公式な統計はないものの、業界関係者の話を総合すると、おせちの2020年の市場規模は600億~630億円程度で、約400万セットが販売されたとみられる。約300億円だった2000年頃からの20年間で市場規模は倍増している。

市場拡大の背景には、おせちを家庭で作らなくなったことがある。従来は年末に食材を買い出して手作りする家庭が多かったが、共働き世帯の増加などの理由で減少傾向に。市販品を購入すれば、多忙な年末の時間を有効に活用できるとあって、一度購入すればリピーターになる人も多い。

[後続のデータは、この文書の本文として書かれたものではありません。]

(** * FlexMaster: leveling engine, progress ledger, routine parser and
      sport classifier

    A shallow embedding of the pure and database-facing parts of
    [main.py], [ai_engine.py] and [dbinit.py], and the properties the
    specification states about them.

    Conventions of the embedding.
    - A Python [int] is a [Z].  A Python [float] is an IEEE-754 binary64
      number, a [spec_float] of the standard library at precision 53 and
      maximal exponent 1024; the operations [/], [math.sqrt] and
      [math.floor] are the correctly rounded ones of that format.
    - A Python [str] is a [string], one [ascii] per character (code
      points U+0000 to U+00FF).
    - A Python exception that leaves a function is a [Raise] in the
      [result] type; [try]/[except] is a [match] on it.
    - The sqlite tables [users], [completed_exercises] and [routines] are
      the fields of the record [db]. *)

From Stdlib Require Import ZArith Lia List String Ascii Bool Permutation.
From Stdlib Require Import Floats.SpecFloat.
From stdpp Require Import base option strings pretty gmap.

Local Open Scope Z_scope.

(** ** Exceptions and fallible computations *)

Inductive exn : Type :=
| OverflowError
| ValueError
| ZeroDivisionError
| OperationalError
| TypeError
| AttributeError.

Inductive result (A : Type) : Type :=
| Ok (a : A)
| Raise (e : exn).

Arguments Ok {A} a.
Arguments Raise {A} e.

Definition bind {A B : Type} (r : result A) (k : A -> result B) : result B :=
  match r with
  | Ok a => k a
  | Raise e => Raise e
  end.

Notation "'do' x <- r ; k" := (bind r (fun x => k))
  (at level 10, x name, r at level 100, k at level 200).

(** ** Binary64 arithmetic used by the leveling formula *)

Module Float.

Definition prec : Z := 53.
Definition emax : Z := 1024.

(** [a / b] on two Python ints: the quotient rounded once, to nearest
    even; a quotient beyond the largest float raises [OverflowError]. *)
Definition int_true_divide (a b : Z) : result spec_float :=
  if b =? 0 then Raise ZeroDivisionError
  else if a =? 0 then Ok (S754_zero (b <? 0))
  else
    let '(mz, ez, lz) := SFdiv_core_binary prec emax (Z.abs a) 0 (Z.abs b) 0 in
    match binary_round_aux prec emax (xorb (a <? 0) (b <? 0)) mz ez lz with
    | S754_infinity _ => Raise OverflowError
    | q => Ok q
    end.

(** [math.sqrt]: a negative argument is a domain error. *)
Definition math_sqrt (x : spec_float) : result spec_float :=
  match x with
  | S754_finite true _ _ => Raise ValueError
  | S754_infinity true => Raise ValueError
  | _ => Ok (SFsqrt prec emax x)
  end.

(** [math.floor]: the largest int below a finite float. *)
Definition math_floor (x : spec_float) : result Z :=
  match x with
  | S754_zero _ => Ok 0
  | S754_finite s m e => Ok (Z.shiftl (cond_Zopp s (Zpos m)) e)
  | S754_infinity _ => Raise OverflowError
  | S754_nan => Raise ValueError
  end.

End Float.

(** ** XP and leveling ([main.py]) *)

(** [calculate_level]: [0] for [xp <= 0], otherwise
    [max(0, math.floor(math.sqrt(xp / 50)))]. *)
Definition calculate_level (xp : Z) : result Z :=
  if xp <=? 0 then Ok 0
  else
    do q <- Float.int_true_divide xp 50;
    do r <- Float.math_sqrt q;
    do f <- Float.math_floor r;
    Ok (Z.max 0 f).

(** [xp_for_next_level]: [(current_level + 1) ** 2 * 50]. *)
Definition xp_for_next_level (current_level : Z) : Z :=
  (current_level + 1) ^ 2 * 50.

(** The level line of the migration script [dbinit.py]:
    [max(0, math.floor(math.sqrt(total_xp / 50))) if total_xp > 0 else 0]. *)
Definition dbinit_level (total_xp : Z) : result Z :=
  if 0 <? total_xp then
    do q <- Float.int_true_divide total_xp 50;
    do r <- Float.math_sqrt q;
    do f <- Float.math_floor r;
    Ok (Z.max 0 f)
  else Ok 0.

(** The level of the specification: the integer part of the exact square
    root of the exact quotient. *)
Definition exact_level (xp : Z) : Z :=
  if xp <=? 0 then 0 else Z.max 0 (Z.sqrt (xp / 50)).

(** ** Python string operations *)

Module PyStr.

Local Open Scope string_scope.

(** [str.isspace] on one character. *)
Definition is_space (c : ascii) : bool :=
  let n := nat_of_ascii c in
  ((9 <=? n) && (n <=? 13) || (28 <=? n) && (n <=? 32)
   || (n =? 133) || (n =? 160))%nat.

(** [str.lower] on one character: the ASCII and Latin-1 capitals. *)
Definition lower_char (c : ascii) : ascii :=
  let n := nat_of_ascii c in
  if ((65 <=? n) && (n <=? 90)
      || (192 <=? n) && (n <=? 222) && negb (n =? 215))%nat
  then ascii_of_nat (n + 32) else c.

Fixpoint lower (s : string) : string :=
  match s with
  | EmptyString => EmptyString
  | String c r => String (lower_char c) (lower r)
  end.

Fixpoint lstrip (s : string) : string :=
  match s with
  | EmptyString => EmptyString
  | String c r => if is_space c then lstrip r else s
  end.

Fixpoint rstrip (s : string) : string :=
  match s with
  | EmptyString => EmptyString
  | String c r =>
      match rstrip r with
      | EmptyString => if is_space c then EmptyString else String c EmptyString
      | r' => String c r'
      end
  end.

(** [s.strip()] *)
Definition strip (s : string) : string := rstrip (lstrip s).

(** [sub in s] *)
Fixpoint contains (sub s : string) : bool :=
  String.prefix sub s ||
  match s with
  | EmptyString => false
  | String _ r => contains sub r
  end.

(** [s.find(c)] for a one-character [c]: the first index, or [-1]. *)
Fixpoint find (s : string) (c : ascii) : Z :=
  match s with
  | EmptyString => -1
  | String a r =>
      if Ascii.eqb a c then 0
      else let i := find r c in if Z.eqb i (-1) then -1 else i + 1
  end.

(** [s.rfind(c)]: the last index, or [-1]. *)
Fixpoint rfind (s : string) (c : ascii) : Z :=
  match s with
  | EmptyString => -1
  | String a r =>
      let i := rfind r c in
      if Z.eqb i (-1) then (if Ascii.eqb a c then 0 else -1) else i + 1
  end.

(** [s[start:stop]] for [0 <= start]. *)
Definition slice (s : string) (start stop : Z) : string :=
  String.substring (Z.to_nat start) (Z.to_nat (stop - start)) s.

(** Truth value of a string: non-empty. *)
Definition truthy (s : string) : bool :=
  match s with EmptyString => false | _ => true end.

(** A dict with string keys, in insertion order. *)
Fixpoint dict_get {A : Type} (d : list (string * A)) (k : string) : option A :=
  match d with
  | [] => None
  | (k', v) :: rest => if String.eqb k' k then Some v else dict_get rest k
  end.

End PyStr.

(** ** The AI engine ([ai_engine.py]) *)

(** Values produced by [json.loads]. *)
#[warnings="-register-all"]
Inductive json : Type :=
| JNull
| JBool (b : bool)
| JInt (z : Z)
| JFloat (f : spec_float)
| JStr (s : string)
| JList (l : list json)
| JDict (d : list (string * json)).

(** Outcome of [json.loads]: a value, or an exception with its message. *)
Inductive loads_result : Type :=
| Loaded (v : json)
| LoadError (msg : string).

(** The library and service calls the engine relies on.
    - [json_loads]: [json.loads];
    - [py_repr]: [str(x)] for a value [x] that is not a [str];
    - [int_of_text]: [int(s)] for a [str], [None] when it raises;
    - [responses_create]: [client.responses.create(model, instructions,
      input).output_text], which may raise. *)
Class PyRuntime : Type := {
  json_loads : string -> loads_result;
  py_repr : json -> string;
  int_of_text : string -> option Z;
  responses_create : string -> string -> string -> result (option string)
}.

(** [WarmupMove], as the dict appended to [warmups]. *)
Record warmup : Type := {
  w_name : string;
  w_duration : Z;
  w_notes : string;
  w_movement_type : string
}.

(** The dict returned by [generate_warmups]. *)
Record routine : Type := {
  r_exercise : string;
  r_sport_category : string;
  r_muscle_groups : string;
  r_warmups : list warmup;
  r_safety : string;
  r_raw : string;
  r_error : option string
}.

(** The user profile passed as [user_data]. *)
Record user_data : Type := {
  ud_age : option string;
  ud_fitness_level : option string;
  ud_preference : option string
}.

Module AIEngine.
Import PyStr.

Local Open Scope string_scope.

(** [SPORT_CATEGORIES], in definition order. *)
Definition SPORT_CATEGORIES : list (string * string) :=
  [ ("soccer", "Ball Sports"); ("football", "Ball Sports");
    ("basketball", "Ball Sports"); ("volleyball", "Ball Sports");
    ("tennis", "Racket Sports"); ("badminton", "Racket Sports");
    ("table tennis", "Racket Sports"); ("squash", "Racket Sports");
    ("pickleball", "Racket Sports");
    ("running", "Endurance"); ("jogging", "Endurance");
    ("marathon", "Endurance"); ("cycling", "Endurance");
    ("swimming", "Endurance"); ("triathlon", "Endurance");
    ("weightlifting", "Strength Training");
    ("powerlifting", "Strength Training");
    ("bodybuilding", "Strength Training");
    ("crossfit", "Strength Training");
    ("gym", "Strength Training"); ("lifting", "Strength Training");
    ("boxing", "Combat Sports"); ("mma", "Combat Sports");
    ("kickboxing", "Combat Sports"); ("martial arts", "Combat Sports");
    ("judo", "Combat Sports"); ("karate", "Combat Sports");
    ("yoga", "Flexibility"); ("pilates", "Flexibility");
    ("stretching", "Flexibility"); ("gymnastics", "Flexibility");
    ("hiking", "Outdoor"); ("climbing", "Outdoor");
    ("rock climbing", "Outdoor"); ("bouldering", "Outdoor");
    ("skiing", "Outdoor"); ("snowboarding", "Outdoor");
    ("dance", "Dance"); ("ballet", "Dance"); ("hip hop", "Dance");
    ("zumba", "Dance") ].

(** The test of the partial-match loop:
    [sport_key in exercise_lower or exercise_lower in sport_key]. *)
Definition partial_hit (exercise_lower sport_key : string) : bool :=
  contains sport_key exercise_lower || contains exercise_lower sport_key.

(** The partial-match loop over [items()]: the first hit returns. *)
Fixpoint partial_match (items : list (string * string))
    (exercise_lower : string) : option string :=
  match items with
  | [] => None
  | (sport_key, category) :: rest =>
      if partial_hit exercise_lower sport_key then Some category
      else partial_match rest exercise_lower
  end.

(** [categorize_sport] *)
Definition categorize_sport (exercise : string) : string :=
  let exercise_lower := strip (lower exercise) in
  match dict_get SPORT_CATEGORIES exercise_lower with
  | Some category => category
  | None =>
      match partial_match SPORT_CATEGORIES exercise_lower with
      | Some category => category
      | None => "Other"
      end
  end.

(** [if x:] on an optional profile field. *)
Definition field_truthy (o : option string) : bool :=
  match o with
  | Some s => truthy s
  | None => false
  end.

Definition field_text (o : option string) : string :=
  match o with
  | Some s => s
  | None => ""
  end.

(** [_build_prompt] *)
Definition _build_prompt (exercise muscle_groups : string)
    (ud : option user_data) : string :=
  let base_prompt :=
    "Create a safe warm-up routine for " +:+ exercise +:+ ". " +:+
    "Target muscle groups: " +:+ muscle_groups +:+ ". " in
  let base_prompt :=
    match ud with
    | Some u =>
        let p := base_prompt in
        let p := if field_truthy (ud_age u)
                 then p +:+ "User age: " +:+ field_text (ud_age u) +:+ ". "
                 else p in
        let p := if field_truthy (ud_fitness_level u)
                 then p +:+ "Fitness level: " +:+
                      field_text (ud_fitness_level u) +:+ ". "
                 else p in
        if field_truthy (ud_preference u)
        then p +:+ "User preference: " +:+
             field_text (ud_preference u) +:+ ". "
        else p
    | None => base_prompt
    end in
  base_prompt +:+
  "Return ONLY valid JSON matching the schema described in the instructions.".

Definition dq : string := String (ascii_of_nat 34) "".
Definition nl : string := String (ascii_of_nat 10) "".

「かまぼこや伊達巻きなどのおせち具材は苦戦が続いている一方で、重箱の詰め合わせに顧客がシフトしている」(イトーヨーカ堂の小畑氏)

台頭するECの存在

加えて、その流れを加速させているのがECの存在だ。重詰めおせちは約40年前からGMSなどで販売されていたが、豊富な種類を取りそろえ、手軽に購入できるECが近年普及した結果、市場が急拡大。ここ数年は年5%弱程度のペースで市場の成長が続いているとみられる。

総務省によると、2020年1月時点での国内の世帯数は5907万世帯。市販のおせちを購入する流れは今後も強まるとみられ、現在の市場規模から考えても、さらに販売数量を伸ばす余地は大きいとおせち関連の業者らは意気込む。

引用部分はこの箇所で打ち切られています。